▸ MATERIAL FOR THIS TASK
Segment Open

Lemma search_limit_default_and_cap_witness :
  quotes.searchQuotes strings.ToLowerASCII (quotes.mkSearchQuotesInput "the" 0)
  = quotes.searchQuotes strings.ToLowerASCII (quotes.mkSearchQuotesInput "the" 5)
  ∧ quotes.searchQuotes strings.ToLowerASCII (quotes.mkSearchQuotesInput "the" 25)
    = quotes.searchQuotes strings.ToLowerASCII (quotes.mkSearchQuotesInput "the" 10).
Proof.
  split.
  - destruct (search_limit_default_and_cap strings.ToLowerASCII "the" 0) as [Hdefault _];
      [discriminate|].
    apply Hdefault. lia.
  - destruct (search_limit_default_and_cap strings.ToLowerASCII "the" 25) as [_ Hcap];
      [discriminate|].
    apply Hcap. lia.
Defined.

(** C10. Shape of a search result.  Whatever [searchQuotes] returns, the
    [Total] field is the length of [Quotes], every returned quote contains
    the lower-cased query in its lower-cased text, author or category, and
    the returned quotes are a subsequence of the static table, in table
    order.  When no error is returned they are precisely the first
    matching quotes of the table, as many as the limit in force allows:
    the scan stops when the limit is reached. *)
Theorem search_result_shape (ToLower : string -> string)
    (input : quotes.SearchQuotesInput) (out : quotes.SearchQuotesOutput) (err : error) :
  quotes.searchQuotes ToLower input = Return out err →
  let query := ToLower (quotes.Query input) in
  quotes.Total out = len (quotes.Quotes out)
  ∧ Forall (λ q, quotes.matches ToLower query q = true) (quotes.Quotes out)
  ∧ quotes.Quotes out `sublist_of` quotes.quotes
  ∧ (err = None →
     quotes.Quotes out
     = take (Z.to_nat (quotes.effectiveLimit (quotes.Limit input)))
            (filter (λ q, quotes.matches ToLower query q = true) quotes.quotes)).
Proof.
  destruct input as [query0 limit]. cbn [quotes.Query quotes.Limit].
  destruct (decide (query0 = "")) as [->|Hq].
  - unfold quotes.searchQuotes. cbn [quotes.Query]. rewrite bool_decide_eq_true_2 by done.
    intros [= <- <-]. unfold quotes.zeroSearchQuotesOutput.
    cbn [quotes.Total quotes.Quotes].
    split_and!; [reflexivity|constructor|apply sublist_nil_l|intros [=]].
  - rewrite searchQuotes_value by done. cbv zeta. intros [= <- <-].
    cbn [quotes.Quotes quotes.Total]. split_and!; [done| | |done].
    + apply Forall_take, Forall_forall. intros q Hin.
      by apply list_elem_of_filter in Hin as [? ?].
    + etrans; [apply sublist_take|apply sublist_filter].
Qed.

Lemma search_result_shape_witness :
  ∃ out, quotes.searchQuotes strings.ToLowerASCII (quotes.mkSearchQuotesInput "EINSTEIN" 1)
         = Return out None
         ∧ quotes.Total out = 1
         ∧ quotes.Quotes out `sublist_of` quotes.quotes.
Proof.
  eexists. split; [vm_compute; reflexivity|]. split; [reflexivity|].
  eapply (search_result_shape strings.ToLowerASCII
            (quotes.mkSearchQuotesInput "EINSTEIN" 1) _ None).
  vm_compute. reflexivity.
Defined.

(** ** The dispatcher and argument errors *)

Section DispatcherFacts.

Import dispatcher.

Lemma prefix_refl (s : string) : String.prefix s s = true.
Proof. induction s as [|c s IH]; cbn; [done|]. by destruct (Ascii.ascii_dec c c). Qed.

Lemma Contains_refl (s : string) : strings.Contains s s = true.
Proof. destruct s; cbn [strings.Contains]; by rewrite prefix_refl. Qed.

Lemma Contains_app_r (p s : string) : strings.Contains (p +:+ s) s = true.
Proof.
  induction p as [|c p IH]; [apply Contains_refl|].
  change (String c p +:+ s) with (String c (p +:+ s)).
  cbn [strings.Contains]. by destruct (String.prefix s _).
Qed.

(** When a required field is missing, the check fails, and the reason it
    gives names a declared field that is at fault. *)
Lemma checkShape_missing (shape : list Field) (raw : RawArguments) :
  (∃ f, f ∈ shape ∧ missing raw f) →
  ∃ g why, g ∈ shape
    ∧ checkShape shape raw = Some why
    ∧ (missing raw g ∧ why = "missing required field: " +:+ fieldName g
       ∨ mistyped raw g ∧ why = "type mismatch for field: " +:+ fieldName g).
Proof.
  induction shape as [|f0 rest IH]; intros (f & Hin & Hreq & Hnone).
  - by apply not_elem_of_nil in Hin.
  - cbn [checkShape]. destruct (raw !! fieldName f0) as [v|] eqn:Hl.
    + destruct (hasType (fieldType f0) v) eqn:Ht.
      * destruct IH as (g & why & Hg & Hc & Hw).
        { apply elem_of_cons in Hin as [->|Hin]; [congruence|]. by exists f. }
        exists g, why. split_and!; [by apply list_elem_of_further|done|done].
      * exists f0, ("type mismatch for field: " +:+ fieldName f0).
        split_and!; [apply list_elem_of_here|done|]. right. split; [|done]. by exists v.
    + destruct (required f0) eqn:Hr.
      * exists f0, ("missing required field: " +:+ fieldName f0).
        split_and!; [apply list_elem_of_here|done|]. by left.
      * destruct IH as (g & why & Hg & Hc & Hw).
        { apply elem_of_cons in Hin as [->|Hin]; [congruence|]. by exists f. }
        exists g, why. split_and!; [by apply list_elem_of_further|done|done].
Qed.

(** The guard at the head of [searchQuotes]: an empty query is refused with
    an error that names the field, and nothing is searched. *)
Lemma searchQuotes_empty_query (ToLower : string -> string) (limit : Z) :
  quotes.searchQuotes ToLower (quotes.mkSearchQuotesInput "" limit)
  = Return quotes.zeroSearchQuotesOutput (Some "query is required").
Proof. reflexivity. Qed.

(** [search_quotes] called without [query]. *)
Lemma search_quotes_without_query (ToLower : string -> string) (raw : RawArguments) :
  raw !! "query" = None →
  callTool (search_quotes ToLower) raw
  = (Some (failure InvalidArguments "missing required field: query"), 0%nat).
Proof. intros Hq. unfold callTool. cbn [shape search_quotes checkShape fieldName required]. by rewrite Hq. Qed.

End DispatcherFacts.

Segment Closed

▸ ASSIGNMENT
The required output is the exact run of lines from the one with "(** [search_quotes] called" through the final line of the entries.

▸ SOLUTION
(** [search_quotes] called without [query]. *)
Lemma search_quotes_without_query (ToLower : string -> string) (raw : RawArguments) :
  raw !! "query" = None →
  callTool (search_quotes ToLower) raw
  = (Some (failure InvalidArguments "missing required field: query"), 0%nat).
Proof. intros Hq. unfold callTool. cbn [shape search_quotes checkShape fieldName required]. by rewrite Hq. Qed.

End DispatcherFacts.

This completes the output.